After it soared from $250 an ounce to $750 an ounce, we can understand your reluctance to buy gold. But... we think it's cheap compared to most metals. Consider this table prepared by our resident geologist, Matt Badiali...
 
 
Over 5-year avg.
Over 3-year avg.
Aluminum 
23%
6%
Steel Pig Iron
31%
14%
Platinum
52%
33%
Gold Bullion
56%
36%
Silver
67%
36%
Nickel
71%
33%
Copper
97%
49%
Cadmium
136%
69%
Lead
250%
172%
 
Here's someone who knows what he's talking about when it comes to inflation...
 
Steve Leuthold has been managing money since 1969. His firm, Leuthold Weeden, isn't widely popular among individual investors, but is highly regarded among professional investors. Why? It's extremely contrarian. "Undervalued and Unloved" – symbol UGLYX – is its newest mutual fund. As you might imagine, advisors have a hard time explaining to people why they'd want to own such a fund.
 
Leuthold puts out some of the very best investment research we see. These guys share our passion for understanding history, economic cycles, and for crunching numbers. And unlike our government, Leuthold has a huge economic incentive to accurately measure the real rate of inflation. As my colleague Tom Dyson reminded me, Leuthold tracks the prices of 70 different commodities each week. He records how prices change, year over year. And he publishes the average figure.
 
Right now, Leuthold's Diffusion Index has passed 90% for the third time this year. While the government wants you to believe that inflation is largely contained, it's actually printing money as fast as it can to ward off a mortgage-debt led financial crisis.
 
Buffett on the move... Berkshire Hathaway is now dumping its railroads. Buffett cut his stake in Union Pacific to 7.4 million shares from 10.5 million and trimmed his Norfolk Southern stake to 3.76 million from 6.4 million.
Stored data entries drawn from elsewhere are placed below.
(* ===== verification/ReserverProof.v ===== *)
(** * What a source reserver decides

    [reserveFromCache] takes outputs that are not reserved and not spent until their
    amounts reach the request.  Its answer does not depend on the order in which the
    cache is ranged over. *)

From Stdlib Require Import ZArith Lia.
From stdpp Require Import gmap.
From S2P Require Import Prelude Bc StateTree Snapshot Concur Idempotency Reserver.

Definition amounts (us : list utxo) : Z := foldr (fun u n => u_Amount u + n) 0 us.

Lemma amounts_app us vs : amounts (us ++ vs) = amounts us + amounts vs.
Proof. induction us as [|u us IH]; simpl; lia. Qed.

#[export] Instance amounts_perm : Proper ((≡ₚ) ==> eq) amounts.
Proof. induction 1; simpl; lia. Qed.

Definition oids (us : list utxo) : list Hash := u_OutputID <$> us.

Lemma uint64_add_l a b : uint64 (uint64 a + b) = uint64 (a + b).
Proof. unfold uint64. by rewrite Z.add_mod_idemp_l. Qed.

Lemma elem_of_oids_cons o u us : o ∈ oids (u :: us) <-> o = u_OutputID u \/ o ∈ oids us.
Proof. unfold oids. set_solver. Qed.

Lemma lookup_mark_reserved rid us m o :
  mark_reserved rid us m !! o = if decide (o ∈ oids us) then Some rid else m !! o.
Proof.
  unfold mark_reserved. revert m. induction us as [|u us IH]; intros m; simpl; [done|]. rewrite IH.
  pose proof (elem_of_oids_cons o u us). repeat case_decide; try tauto.
  - assert (o = u_OutputID u) as -> by tauto. apply lookup_insert_eq.
  - rewrite lookup_insert_ne; [done|]. intros <-. tauto.
Qed.

Lemma lookup_delete_all us (m : gmap Hash Z) o :
  foldl (fun m u => delete (u_OutputID u) m) m us !! o = if decide (o ∈ oids us) then None else m !! o.
Proof.
  revert m. induction us as [|u us IH]; intros m; simpl; [done|]. rewrite IH.
  pose proof (elem_of_oids_cons o u us). repeat case_decide; try tauto.
  - assert (o = u_OutputID u) as -> by tauto. apply lookup_delete_eq.
  - rewrite lookup_delete_ne; [done|]. intros <-. tauto.
Qed.

Section Source.
Context {T : Type} `{StateTree T}.

Definition available (e : env T) (sr : sourceReserver) (u : utxo) : Prop :=
  reserved sr !! u_OutputID u = None /\ checkUTXO e u = Some true.

#[export] Instance available_dec e sr u : Decision (available e sr u).
Proof. unfold available. apply _. Defined.

Definition unavailable (sr : sourceReserver) (u : utxo) : Prop := is_Some (reserved sr !! u_OutputID u).

#[export] Instance unavailable_dec sr u : Decision (unavailable sr u).
Proof. unfold unavailable. apply _. Defined.

(** What was taken before stays. *)
Lemma scan_cached_prefix (e : env T) sr amount l : forall res un acc cache c total un' us,
  scan_cached e sr amount l res un acc cache = (c, Some (total, un', us)) -> acc `prefix_of` us.
Proof.
  induction l as [|[o u] l IH]; intros res un acc cache c total un' us Hs; cbn [scan_cached] in Hs.
  { by injection Hs as _ _ _ <-. }
  destruct (reserved sr !! u_OutputID u); [by eapply IH|].
  destruct (checkUTXO e u) as [[|]|]; [|by eapply IH|done]. case_match.
  - injection Hs as _ _ _ <-. by eexists.
  - etrans; [|by eapply IH]. by eexists.
Qed.

(** The outputs taken are the first available ones.  All are taken when they do not
    reach the amount, and then all reserved ones have been counted. *)
Lemma scan_cached_spec (e : env T) sr amount l res un acc cache :
  (forall p, p ∈ l -> checkUTXO e p.2 <> None) -> uint64 res = res -> uint64 un = un ->
  exists cache' taken seen,
    scan_cached e sr amount l res un acc cache =
      (cache', Some (uint64 (res + amounts taken), uint64 (un + amounts seen), acc ++ taken)) /\
    taken `prefix_of` filter (available e sr) l.*2 /\ seen `prefix_of` filter (unavailable sr) l.*2 /\ cache' ⊆ cache /\
    (amount <= uint64 (res + amounts taken) \/
     taken = filter (available e sr) l.*2 /\ seen = filter (unavailable sr) l.*2).
Proof.
  intros Hok. revert res un acc cache.
  induction l as [|[o u] l IH]; intros res un acc cache Hres Hun; cbn [scan_cached fmap list_fmap fst snd].
  - exists cache, [], []. rewrite app_nil_r, !Z.add_0_r, Hres, Hun. eauto 10.
  - assert (Hok' : forall p, p ∈ l -> checkUTXO e p.2 <> None) by (intros; apply Hok; by right). specialize (IH Hok').
    rewrite !filter_cons. destruct (reserved sr !! u_OutputID u) as [rid|] eqn:Er.
    + rewrite !(decide_False (P := available e sr u)) by (intros [? _]; congruence).
      rewrite !(decide_True (P := unavailable sr u)) by (by eexists).
      destruct (IH res (uint64 (un + u_Amount u)) acc cache) as (c & tk & sn & -> & ? & ? & ? & Hc);
        [done|by unfold uint64; rewrite Zmod_mod|].
      exists c, tk, (u :: sn). rewrite uint64_add_l, <- Z.add_assoc. split; [done|].
      split; [done|]. split; [by apply prefix_cons|]. split; [done|]. destruct Hc as [?|[-> ->]]; eauto.
    + rewrite !(decide_False (P := unavailable sr u)) by (intros [? ?]; congruence).
      destruct (checkUTXO e u) as [[|]|] eqn:Ec; [| |by destruct (Hok (o, u) (list_elem_of_here _ _))].
      * rewrite !(decide_True (P := available e sr u)) by done.
        destruct (Z.leb_spec amount (uint64 (res + u_Amount u))) as [Hle|Hgt].
        -- exists cache, [u], []. simpl. rewrite !Z.add_0_r, Hun.
           split; [done|]. split; [by eexists|]. split; [apply prefix_nil|]. split; [done|by left].
        -- destruct (IH (uint64 (res + u_Amount u)) un (acc ++ [u]) cache) as (c & tk & sn & -> & ? & ? & ? & Hc);
             [by unfold uint64; rewrite Zmod_mod|done|]. rewrite uint64_add_l, <- Z.add_assoc in *.
           exists c, (u :: tk), sn. rewrite <- app_assoc. split; [done|]. split; [by apply prefix_cons|].
           split; [done|]. split; [done|]. destruct Hc as [?|[-> ->]]; eauto.
      * rewrite !(decide_False (P := available e sr u)) by (intros [_ ?]; congruence).
        destruct (IH res un acc (delete o cache)) as (c & tk & sn & -> & ? & ? & ? & Hc); [done..|].
        exists c, tk, sn. repeat (split; [done|]). split; [|done]. etrans; [done|apply delete_subseteq].
Qed.

(** Amounts of outputs are [int64] values. *)
Definition small_amounts (us : list utxo) : Prop := Forall (fun u => 0 <= u_Amount u <= MaxInt64) us.

(** The scan stops at the amount, so that the sum of what it takes does not wrap around
    when the request and the amounts are [int64] values. *)
Lemma scan_cached_exact (e : env T) sr amount l res un acc cache c total un' us :
  scan_cached e sr amount l res un acc cache = (c, Some (total, un', us)) ->
  amount <= MaxInt64 -> 0 <= res <= MaxInt64 -> res = amounts acc ->
  acc `prefix_of` us /\ (small_amounts us -> total = amounts us).
Proof.
  intros Hs Ha. revert res un acc cache Hs.
  induction l as [|[o u] l IH]; intros res un acc cache Hs Hr Eacc; cbn [scan_cached] in Hs.
  { injection Hs as <- <- <- <-. done. }
  destruct (reserved sr !! u_OutputID u); [by eapply IH|].
  destruct (checkUTXO e u) as [[|]|]; [|by eapply IH|done].
  destruct (decide (0 <= u_Amount u <= MaxInt64)) as [Hu|Hu].
  - rewrite uint64_id in Hs by (unfold_int; unfold MaxInt64 in *; lia). destruct (Z.leb_spec amount (res + u_Amount u)).
    + injection Hs as <- <- <- <-. split; [by eexists|]. intros _. rewrite amounts_app. simpl. lia.
    + apply IH in Hs as [Hp Hx]; [|lia|rewrite amounts_app; simpl; lia]. split; [|done].
      etrans; [|exact Hp]. by eexists.
  - assert (Hin : exists us', us = acc ++ u :: us').
    { destruct (amount <=? _).
      - injection Hs as <- <- <- <-. by exists [].
      - clear IH. assert (acc ++ [u] `prefix_of` us) as [us' ->]; [|exists us'; by rewrite <- app_assoc].
        by eapply scan_cached_prefix. }
    destruct Hin as [us' ->]. split; [by eexists|]. intros Hf. apply Forall_app in Hf as [_ Hf].
    by apply Forall_cons in Hf as [? _].
Qed.

(** A map is ranged over in any order. *)
Definition range_ok (e : env T) : Prop :=
  (forall m, e_range_cached e m ≡ₚ map_to_list m) /\ (forall m, e_range_reservations e m ≡ₚ map_to_list m).

(** The tree answers about every output of the cache. *)
Definition tree_answers (e : env T) : Prop := forall u, checkUTXO e u <> None.

Definition values (m : gmap Hash utxo) : list utxo := (map_to_list m).*2.

Lemma range_values e m : range_ok e -> (e_range_cached e m).*2 ≡ₚ values m.
Proof. intros [Hr _]. unfold values. by rewrite (Hr m). Qed.

(** Whatever the answer, the cache only loses outputs. *)
Lemma reserveFromCache_cases e rid amount sr :
  tree_answers e ->
  exists cache' r,
    reserveFromCache e rid amount sr =
      (mkSourceReserver (sr_src sr) cache'
         (match r with Ok (us, _) => mark_reserved rid us (reserved sr) | Err _ => reserved sr end) (lastHeight sr), Some r) /\
    cache' ⊆ cached sr /\
    match r with
    | Ok (us, total) =>
        us `prefix_of` filter (available e sr) (e_range_cached e (cached sr)).*2 /\
        total = uint64 (amounts us) /\ amount <= total /\
        (amount <= MaxInt64 -> small_amounts us -> total = amounts us)
    | Err _ => True
    end.
Proof.
  intros Ht. unfold reserveFromCache.
  pose proof (fun c t u l Hs Ha => scan_cached_exact e sr amount (e_range_cached e (cached sr)) 0 0 [] (cached sr) c t u l Hs Ha) as Hex.
  destruct (scan_cached_spec e sr amount (e_range_cached e (cached sr)) 0 0 [] (cached sr)) as (c & tk & sn & Esc & Hp & _ & Hs & _);
    [intros p _; apply Ht|done..|]. rewrite Esc in *. rewrite !Z.add_0_l in *. cbn [app sr_src cached reserved lastHeight].
  destruct (uint64 (uint64 (amounts tk) + uint64 (amounts sn)) <? amount) eqn:E1; [by exists c, (Err ErrInsufficient)|].
  destruct (uint64 (amounts tk) <? amount) eqn:E2; [by exists c, (Err ErrReserved)|]. zbool. exists c, (Ok (tk, uint64 (amounts tk))).
  repeat (split; [done|]). intros Ha. by apply (Hex _ _ _ _ eq_refl Ha).
Qed.

Lemma amounts_nonneg us : (forall u, u ∈ us -> 0 <= u_Amount u) -> 0 <= amounts us.
Proof. intros Hu. induction us as [|u us IH]; simpl; [done|]. pose proof (Hu u (list_elem_of_here _ _)).
  assert (0 <= amounts us) by (apply IH; intros; apply Hu; by right). lia. Qed.

Lemma amounts_split e sr us :
  (forall u, u ∈ us -> 0 <= u_Amount u) ->
  amounts (filter (available e sr) us) + amounts (filter (unavailable sr) us) <= amounts us.
Proof.
  intros Hu. induction us as [|u us IH]; [done|]. rewrite !filter_cons.
  pose proof (Hu u (list_elem_of_here _ _)). assert (Hu' : forall v, v ∈ us -> 0 <= u_Amount v) by (intros; apply Hu; by right).
  specialize (IH Hu'). repeat case_decide; simpl; try lia.
  match goal with H1 : available _ _ _, H2 : unavailable _ _ |- _ => destruct H1 as [H1 _], H2 as [? H2] end. congruence.
Qed.

Lemma filter_nonneg (P : utxo -> Prop) `{!forall u, Decision (P u)} us :
  (forall u, u ∈ us -> 0 <= u_Amount u) -> 0 <= amounts (filter P us).
Proof. intros Hu. apply amounts_nonneg. intros u [_ Hin]%list_elem_of_filter. auto. Qed.

Lemma prefix_amounts us vs ws :
  us `prefix_of` vs -> vs ≡ₚ ws -> (forall u, u ∈ ws -> 0 <= u_Amount u) -> us ⊆+ ws /\ 0 <= amounts us <= amounts ws.
Proof.
  intros [k ->] Hp Hw. assert (Hs : us ⊆+ ws) by (rewrite <- Hp; apply submseteq_inserts_r; done). split; [done|].
  rewrite <- Hp, amounts_app.
  assert (0 <= amounts us) by (apply amounts_nonneg; intros u Hu; apply Hw; rewrite <- Hp; apply elem_of_app; by left).
  assert (0 <= amounts k) by (apply amounts_nonneg; intros u Hu; apply Hw; rewrite <- Hp; apply elem_of_app; by right). lia.
Qed.

(** Unless the amounts overflow 64 bits, [reserveFromCache] reserves when the
    unspent outputs that nobody has reserved reach the amount, and then it returns such
    outputs with their exact sum; it answers that outputs are reserved when these would
    make up the amount, and that funds are insufficient otherwise.  The order in which
    the cache is ranged over does not matter. *)
Lemma reserveFromCache_decides e rid amount sr :
  tree_answers e -> range_ok e -> (forall u, u ∈ values (cached sr) -> 0 <= u_Amount u) ->
  amounts (values (cached sr)) <= MaxUint64 ->
  let free := amounts (filter (available e sr) (values (cached sr))) in
  let taken := amounts (filter (unavailable sr) (values (cached sr))) in
  match (reserveFromCache e rid amount sr).2 with
  | Some (Ok (us, total)) =>
      amount <= free /\ amount <= total /\ total = amounts us /\ us ⊆+ filter (available e sr) (values (cached sr))
  | Some (Err ErrReserved) => free < amount <= free + taken
  | Some (Err ErrInsufficient) => free + taken < amount
  | _ => False
  end.
Proof.
  intros Ht Hr Hpos Hmax free taken. unfold reserveFromCache. pose proof (range_values e (cached sr) Hr) as Hv.
  destruct (scan_cached_spec e sr amount (e_range_cached e (cached sr)) 0 0 [] (cached sr))
    as (c & tk & sn & -> & Htk & Hsn & _ & Hc); [intros p _; apply Ht|done..|]. rewrite !Z.add_0_l in *. cbn [app].
  pose proof (amounts_split e sr _ Hpos) as Hsplit. fold free taken in Hsplit.
  apply (prefix_amounts _ _ (filter (available e sr) (values (cached sr)))) in Htk as (Htk & H1);
    [|by rewrite Hv|by intros u [_ ?]%list_elem_of_filter; apply Hpos].
  apply (prefix_amounts _ _ (filter (unavailable sr) (values (cached sr)))) in Hsn as (_ & H2);
    [|by rewrite Hv|by intros u [_ ?]%list_elem_of_filter; apply Hpos].
  fold free in H1. fold taken in H2.
  rewrite (uint64_id (amounts tk)) in * by lia. rewrite (uint64_id (amounts sn)), (uint64_id (_ + _)) by lia.
  assert (Hc' : amount <= amounts tk \/ amounts tk = free /\ amounts sn = taken).
  { destruct Hc as [?|[-> ->]]; [by left|right]. by rewrite Hv. }
  destruct (amounts tk + amounts sn <? amount) eqn:E1; zbool; cbn; [lia|].
  destruct (amounts tk <? amount) eqn:E2; zbool; cbn; [lia|]. repeat split; [lia..|done].
Qed.
End Source.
The filing does not mention Berkshire's biggest railroad holding, its 60.8 million shares of Burlington Northern Santa Fe.
 
Bloomberg reports today that China Citic Bank made a bid for U.S. investment bank Bear Stearns. Those of you in favor of inflation and a weaker dollar may soon find yourselves paying investment-banking fees to the Chinese...
 
Signs of a top in commodities... Banks and securities firms hired a record 450 commodities traders this year – up 33% from 2006. Oy vey: Headhunters are turning to fired mortgage-bond salesmen to fill the void.
 
A happy dilemma for investors is figuring out when to take profits on a stock that's appreciated. Marty Whitman, an investor we greatly admire, has the most interesting answer we've found yet: "If I'm right... these very undervalued companies will be taken over, liquidated or refinanced, and that's where you make your money." Marty rarely sells stock on the open market – he waits until a private investor comes along who is willing to pay a premium for control.
 
Where will Icahn strike next? We haven't seen any press, yet, about his two newest acquisitions, a 3.9% stake in Enzon (a small pharmaceutical company) and a 1.3% stake in Global Payments.
 
China stocks fell 3.5%, the most in five weeks, on speculation that Shanghai "A" shares will correct after the government allows arbitrage trading between Hong Kong and the inflated mainland China shares. Steve explains the arbitrage opportunity in DailyWealth.
 
The seven sisters now have a big brother... The second-largest company in the world is now True Wealth pick PetroChina (PTR). Shares of Asia's top oil and gas company jumped close to 12% today on news of increased production and hopes of new discoveries. The boost raised the company's market cap to $430 billion, unseating GE as the No. 2 company behind ExxonMobil. Steve's readers are up more than 110% in six months.